INVESTIGATIONS PHILOSOPHIQUES, Ludwig Wittgenstein Fiche de lecture
Les Investigations philosophiques ont été publiées en 1953, peu après la mort de Ludwig Wittgenstein (1889-1951), à partir de deux manuscrits que l'auteur avait laissés dans un état inégal d'élaboration, et qui en forment les deux parties. À la différence du Tractatus logico-philosophicus, le seul ouvrage de Wittgenstein publié de son vivant en 1921, les Investigations offrent l'image d'une œuvre non seulement inachevée, mais à l'architecture apparemment indéterminée. Le livre, dont Wittgenstein souhaitait qu'il fût publié en même temps que le Tractatus, illustre en fait la distance qui sépare sa première philosophie des voies dans lesquelles sa réflexion s'est engagée à partir des années 1930, après une période de dix ans marquée par la guerre et par le choix d'une carrière d'instituteur qui s'acheva en 1928. Dans les Investigations, tout comme dans les manuscrits intermédiaires édités après sa mort, Wittgenstein renonce en effet à la conception du langage qui avait été primitivement la sienne : une conception caractérisée par une théorie de la proposition qui définit celle-ci comme l'image d'un fait et qui place le langage en relation avec le monde. Il lui substitue une approche « grammaticale », fondée sur la considération des usages et des règles qui gouvernent notre langage, en assignant à la philosophie une tâche descriptive essentiellement destinée à clarifier et à dissiper les confusions dont les problèmes philosophiques lui paraissent le fruit. La notion de « jeu de langage », qui prolonge la vision grammaticale en l'enrichissant d'une dimension pragmatique, oriente alors sa pensée vers des questions et des démarches très différentes de celles qui prévalaient alors en philosophie.
Règles et jeux
Les remarques qui composent la première partie des Investigations concernent essentiellement le problème de la signification. Wittgenstein y critique les conceptions qui en recherchent les sources ou le fondement en dehors du langage, et en particulier celles qui lui attribuent une existence mentale indépendante. La notion de jeu de langage est précisément destinée à marquer toute l'importance des règles et des usages partagés, publics, ainsi que des actes ou des contextes d'action qui donnent au langage son sens. « La signification d'une expression c'est l'usage de cette expression dans le langage ». En même temps, un jeu de langage appartient à une forme de vie. Dans une telle conception, le statut des règles et le rôle des apprentissages sont déterminants. La question de savoir en quoi consiste le fait de suivre une règle, l'idée que cela ne réclame aucune interprétation sont au centre des interrogations sur lesquelles s'ouvre la notion de jeu de langage.
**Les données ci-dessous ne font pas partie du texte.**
(** * A call *)

(** C14: a call of the host over USB. The host sends any request that it can encode and
    that fits in a frame, as packets, to a transport that is between transfers; the proxy
    is notified, gets the buffer and handles the notification. Nothing panics, and
    afterwards the transport is ready again and the buffer free. If the first four leases
    of the request do not fit in the pool of the proxy no call is made, and the host is
    told so. Otherwise exactly one call is made: to the task, with the opcode and the
    arguments of the request, and with its first four leases (the proxy does not look at
    further ones), which are as long and as writable as requested, and hold the data of
    the request, or zeros, if their data can be compacted in place ([leases_clear], for
    one when the leases with data come first; [read_lease_zeroed] is what else happens).
    The packets that were written are one transfer, which the host's check accepts as a
    frame that it reads as the reply, with the response code, the return value and the
    contents of the write leases among the four, under the sequence number of the
    request; or as the error that the target died, the leases had no room, or the reply
    had none. *)
Theorem usb_remote_call {W} (sys_send : SendCall → W → SendResult * W) SELF refresh proxy tid count r sq packets u t p :
  kernel_ok sys_send → request_typed r → request_valid r → is_u 16 sq →
  let frame := frame_wire IpcRequestT sq (request_payload r) in
  length frame ≤ MAX_DECODED_FRAME → usb_ready u t → length (pt_msg p) = MAX_MESSAGE → is_transfer packets (wrap_frame frame) →
  ∃ s1 p2 u2 t2 packets2 ans,
    handle_usb_event SELF refresh (Some proxy) (ReadPacket <$> packets) (u, t) = Ret s1 ∧
    ut_pushed s1.1 = ut_pushed u ++ [0%Z] ∧ tn_lock s1.2 = proxy ∧
    handle_host_request sys_send count 1 tid 0 p s1 = Ret (p2, (u2, t2)) ∧
    usb_ready u2 t2 ∧ length (pt_msg p2) = MAX_MESSAGE ∧
    ut_packets u2 = ut_packets u ++ packets2 ∧ is_transfer packets2 (wrap_frame ans) ∧ unwrap_frame (concat packets2) = Ret (Ok ans) ∧
    request_served sys_send r sq (pt_world p) (pt_world p2) ans.
Proof.
  intros Hk Ht Hv Hs frame Hsz Hready Hm Htr. pose proof Hv as (_ & _ & _ & Hu). unfold U16_MAX in Hu.
  assert (raw_ok (raw_of IpcRequestT sq (request_payload r))) as Hraw by (apply raw_of_ok; [done|unfold is_u; lia]).
  assert (length (wrap_frame frame) ≤ TUNNEL_DATA_SIZE) as Hsz2 by (pose proof (length_wrap_frame frame); unfold TUNNEL_DATA_SIZE; lia).
  destruct (usb_transfer SELF refresh (Some proxy) packets (raw_of IpcRequestT sq (request_payload r)) u t Hraw Htr Hready Hsz2) as (rest & Hlen & _ & E).
  change (raw_wire (raw_of IpcRequestT sq (request_payload r))) with frame in *. unfold process_frame, frame_parse_simple, as_simple, as_ipc_request in E. cbn [raw_of fheader frame_type fpayload] in E.
  rewrite decide_True in E by done. cbn [ebind] in E. rewrite decide_False in E by (intros H; by apply H). rewrite request_from_bytes_payload in E by done. cbn [ebind fst snd] in E.
  match type of E with _ = Ret ?x => set (s1 := x) in E end. destruct (wrap_frame_cons frame) as [pad Hw].
  assert (fetch_pending_request s1 = Ok (length frame)) as Hfetch.
  { change (Ok (E:=HostTransportError) (raw_size (raw_of IpcRequestT sq (request_payload r))) = Ok (length frame)). f_equal. symmetry. by apply (length_raw_wire (raw_of IpcRequestT sq (request_payload r))). }
  destruct (serve_staged sys_send (T:=UsbTransport) 1 tid Hk r sq ((crc16 frame / 256 mod 256)%Z :: (crc16 frame mod 256)%Z :: pad ++ rest) s1.1 s1.2 p Ht Hv Hs Hm)
    as (p2 & u2 & t2 & ty & payload & E2 & L2 & D2 & _ & _ & M2 & U2 & (packets2 & Eu & T2) & A2).
  - exact I.
  - exact Hfetch.
  - cbn [s1 snd tn_data transfer_lock set_lock set_len]. rewrite Hw, <- app_assoc. reflexivity.
  - exact Hlen.
  - exists s1, p2, u2, t2, packets2, (frame_wire ty sq payload). split; [exact E|]. split; [reflexivity|]. split; [reflexivity|]. split; [exact E2|].
    split; [split; [by rewrite Eu|split; [by rewrite Eu|split; [exact L2|exact D2]]]|]. split; [exact M2|]. split; [by rewrite Eu|]. split; [exact T2|]. split; [|exact A2].
    destruct T2 as (init & last & _ & _ & _ & ->). pose proof (unwrap_wrap (raw_of ty sq payload) [] (raw_of_ok ty sq payload Hs U2)) as Huw.
    rewrite app_nil_r in Huw. exact Huw.
Qed.

Lemma usb_remote_call_witness :
  ∃ s1 p2 u2 t2 packets2 ans,
    handle_usb_event 5 (λ tid, tid) (Some 6%Z) [ReadPacket (wrap_frame ex_frame)] (usb_new, tunnel_new) = Ret s1 ∧ tn_lock s1.2 = 6%Z ∧
    handle_host_request ex_server 10 1 5 0 (proxy_task_new []) s1 = Ret (p2, (u2, t2)) ∧ usb_ready u2 t2 ∧ pt_world p2 = [ex_call] ∧
    unwrap_frame (concat packets2) = Ret (Ok ans) ∧ call_answered (served ex_tunnelled) 77 (ex_server ex_call []).1 ans.
Proof.
  destruct ex_tunnelled_ok as (H1 & H2 & _).
  destruct (usb_remote_call ex_server 5 (λ tid, tid) 6 5 10 ex_tunnelled 77 [wrap_frame ex_frame] usb_new tunnel_new (proxy_task_new []) ex_server_ok H1 H2 ltac:(unfold is_u; lia)
    ex_frame_size usb_new_ready (proxy_new_msg []) ex_request_transfer) as (s1 & p2 & u2 & t2 & packets2 & ans & E1 & _ & E2 & E3 & E4 & _ & _ & _ & E6 & E7).
  apply ex_tunnelled_served in E7 as [E5 E7].
  exists s1, p2, u2, t2, packets2, ans. split; [exact E1|]. split; [exact E2|]. split; [exact E3|]. split; [exact E4|]. split; [exact E5|]. split; [exact E6|exact E7].
Defined.

(** * What goes wrong *)

Lemma length_tunnel_wire sq c : length (wrap_frame (tunnel_error_frame sq c)) = 9.
Proof. unfold wrap_frame. rewrite length_tunnel_error_frame. rewrite bool_decide_eq_false_2 by done. rewrite !length_app, length_tunnel_error_frame. reflexivity. Qed.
La pluralité que recouvre cette notion, les rapports de parenté qui relient les jeux entre eux forment l'horizon commun propre à une langue et aux usages qui la caractérisent. Pour Wittgenstein, qui privilégie une vision du langage comme instrument, les problèmes philosophiques naissent à la fois des mythologies qu'abrite la grammaire de notre langage et de sa mise en « vacance », c'est-à-dire des diverses déconnexions à la faveur desquelles le langage est détaché de ses usages habituels et des contextes de communication qui lui assurent un sens.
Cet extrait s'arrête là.